For those who don’t know, NHS Talking Therapies (previously known as “IAPT”) is a huge NHS service, delivering NICE-recommended psychological therapy for depression and anxiety including cognitive-behaviour therapy, counselling, and guided self-help.
Our OpenSAFELY team designs processes and systems, so we are also longstanding admirers of the design of the NHSTT service itself: alongside human compassion, they have put a huge emphasis on efficiencies and process, so that they can reach as many people as possible within their funding envelope. Because of this, their service delivers talking treatments to an astonishing 600,000 patients in England, every year.
They also collect data from 98% of the people they see. By connecting this data to OpenSAFELY, researchers will be able to analyse anonymised Talking Therapies data, alongside GP records, in a highly secure and efficient setting, for the first time ever.
That could be a game-changer, allowing diverse researchers from around the community to answer a huge range of critical questions on mental health treatment, including:
- How talking therapies affect long-term health outcomes
- Which approaches work best for specific conditions and patient groups
- The best way to deliver services
- The relationship between mental health treatments and physical health
We will also be delivering a new kind of data service for researchers and analysts in this space: it’s under wraps for now, but we will share more soon.

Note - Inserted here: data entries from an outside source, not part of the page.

(** The trace of the refresh goroutine of log [c] after the ticks [ticks]. *)
Definition refresher_trace (f : Flags) (w : World) (c : LogConfig)
    (ticks : list Time) : list Event :=
  trace (fst (refresher f w c ticks initial)).

(** [time.NewTicker(d)] delivers its ticks one period apart, the first one a
    full period after the ticker was made: tick number [n] (from 0) of the
    ticker [tk] is sent at [tick_time clock tk n], where [clock i] is the time
    of the [i]-th event of the trace of [main]. *)
Definition tick_time (clock : nat -> Time) (tk : Ticker) (n : nat) : Time :=
  (clock (created_at tk) + Z.of_nat (S n) * period tk)%Z.

(** Modelled from the spec: [util.FixedBackendResolver], of the package
    [trillian/util], which is not among the sources.  The specification says
    of the static variant that the endpoint set "is the fixed, comma-separated
    address list from configuration" and that "announce/retract are no-ops",
    and of [resolve] that it produces a set in which "at least one endpoint is
    known": resolving a target contacts nobody and gives the pieces of the
    target between its commas; the empty target names no endpoint and gives
    no set. *)
Definition FixedBackendResolver_Resolve (target : string) : option (list string) :=
  if bool_decide (target = "") then None else Some (strings_Split target ",").

(** Modelled from the spec: the endpoint set that the connection of a dial is
    built from ("a single shared, reusable channel to the backend cluster,
    derived from the current EndpointSet"): the balancer of [grpc.Dial] resolves the target
    of the dial with the resolver it was given.  Only the fixed resolver is
    modelled; what the directory holds is not part of the program. *)
Definition dial_endpoints (e : Event) : option (list string) :=
  match e with
  | EvDial target FixedBackendResolver => FixedBackendResolver_Resolve target
  | _ => None
  end.

(** The character [c] occurs in [s]. *)
Fixpoint has_char (c : ascii) (s : string) : bool :=
  match s with
  | EmptyString => false
  | String c' rest => Ascii.eqb c' c || has_char c rest
  end.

£10 million for ongoing development of OpenSAFELY
We are hugely grateful for Wellcome’s support on NHSTT data, but we are also very pleased to be able to announce that they have also awarded us a further £10 million in core resource for the OpenSAFELY team.
This is critical. It brings stability to our group of software engineers and researchers, who have been pooling skills and knowledge over the years to develop expertise solely focused - perhaps uniquely - on designing better, safer, faster platforms for analysing sensitive personal data.
This core resource will help us design and deliver new methods for making data accessible, more securely and efficiently. By definition, this core resource isn’t tied to a specific timeline of specific products, and that’s a good thing. We have set out a range of new approaches, new tools, and possible future datasets (including non-UK and non-health datasets), and we will work closely with Wellcome to make sure we are meeting their expectations.
But more than any other grant we have had, Wellcome are trusting us to follow the green lights for best impact. We are hugely grateful, but this was only possible because we have already proven we can deliver actual working services, meeting real users’ needs, delivering real research outputs at scale. And that, in turn, was only possible because of our huge productive community of research users and collaborators, alongside the patient data that we are able to help them securely access. So for both of those, again, huge thanks!
And lastly, thanks as ever to all the other organisations who support our work: the Peter Bennett Foundation, NIHR, MRC, and NHS England in particular.
We promise we will put this funding to great use, on one sole aim: designing, delivering, and sharing tangible tools and platforms like OpenSAFELY, that deliver real world outputs, from real users.